Yes, from what I've heard from other people, I have pretty extreme hyperphantasia.

The only other people I've talked to/heard of who experience something similar also have one or more kinds of synesthesia, which I don't have. I can pull anything from my inner world into the outer one and vice versa, but the things are only themselves. Numbers and letters don't have colors, smells, or personalities. Music notes aren't tactile. Nothing like that.


That's interesting, how detailed are your models you pull out to observe? Are the models static? It's like you have your very own mind-linked AR setup.


They're as detailed as my attention to them. If my eyes stay open, I can add details to the model. It's not like taking a photograph I can look at later, so for example, if there were a playing card on a desk, and all I had consciously noticed was that it was a playing card, not that it was the queen of hearts, I wouldn't be able to close my eyes and then determine what the card was from the model.

But it's not static either. I can manipulate it at will. I can move around the space, or move the space around me.
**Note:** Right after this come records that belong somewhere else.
Definition wrap {A} (x : A) : VersionedData A :=
  {| version := CURRENT_SERIALIZATION_VERSION; data := x |}.

Definition unwrap_current {A} (v : VersionedData A) : result SerializationVersion A :=
  if is_compatible_with_current (version v) then Ok (data v) else Err (version v).

Lemma from_as_u16 v : from_u16 (as_u16 v) = Some v.
Proof. by destruct v. Qed.

(** Every version there is can be read. *)
Lemma unwrap_current_Ok {A} (v : VersionedData A) : unwrap_current v = Ok (data v).
Proof. by destruct v as [[] d]. Qed.
(** Step results and runtime metrics, which batch jobs do not use, as their JSON. *)
Record WorkflowExecution : Type := {
  ex_id : string;
  ex_workflow_id : string;
  ex_workflow_name : string;
  ex_status : ExecutionStatus;
  ex_input : Json;
  ex_output : option Json;
  ex_confidence : option f64;
  ex_step_results : list Json;
  ex_runtime_metrics : option Json;
  ex_matched_route : option string;
  ex_matched_route_name : option string;
  ex_started_at : Z;
  ex_updated_at : Z;
  ex_completed_at : option Z;
  ex_duration_ms : option Z;
  ex_error : option string;
  ex_logs : list ExecutionLog;
  ex_current_step : option string;
  ex_actions_executed : nat;
  ex_triggered_by : option string;
  checkpoint_action_index : option nat;
  intermediate_data : option Json;
  action_results : list ActionResult;
}.

Definition new_execution (id workflow_id workflow_name : string) (input : Json)
    (triggered_by : option string) (now : Z) : WorkflowExecution :=
  {| ex_id := id; ex_workflow_id := workflow_id; ex_workflow_name := workflow_name;
     ex_status := ExPending; ex_input := input; ex_output := None; ex_confidence := None;
     ex_step_results := []; ex_runtime_metrics := None; ex_matched_route := None;
     ex_matched_route_name := None; ex_started_at := now; ex_updated_at := now;
     ex_completed_at := None; ex_duration_ms := None; ex_error := None; ex_logs := [];
     ex_current_step := None; ex_actions_executed := 0; ex_triggered_by := triggered_by;
     checkpoint_action_index := None; intermediate_data := None; action_results := [] |}.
There will be more details if it's a space I know well, because more things will have entered my awareness over time, but I can also make educated guesses, like assuming the legs on the back of a table probably match the ones on the front even if I haven't seen the back.

I was actually an adult before I realized not everyone has this. Even then, at first I thought only people who had aphantasia didn't have it. I thought it was totally normal to have an inner world as detailed as the outer one. Now I kinda just think everybody else is missing out!


That makes sense, for me I can do everything you talked about, including having them as detailed as my attention to them and doing spacial manipulations, but I simply cannot bring them into the real world so to speak, to superimpose them on my vision. They still exist only in my mind's eye, the plane behind and above my visual plane, as the commenter said above.


Yeah, I don't have a division between the planes unless I choose to. I can separate them, but it's just as easy to keep them together. I think of them as the "inside" and "outside" planes, the only major distinction between them being that other people can only see things in the outside plane. They're not separated in position unless I want them to be.

For what it's worth, I can also hear them. I carry on conversations with people who aren't physically in the room all the time. For example. (My doc assures me that this is fine as long as I know they're not in the room and I don't trust what they say without verifying!) It's extremely useful for bouncing ideas around, even if it's really only an elaborate way of thinking about something by myself in several ways. I find it intuitively easier to discuss something with another person than just to sit and think about it.

I will say it's not much of a tactile sense, though. I can use my hands to manipulate things if I want, but I don't feel them nearly as clearly as I can see and hear them. I guess I also just don't do this as often, because how something physically feels isn't usually terribly important to me. Same reason I look at and listen to a lot more things for information in the outside plane than I touch.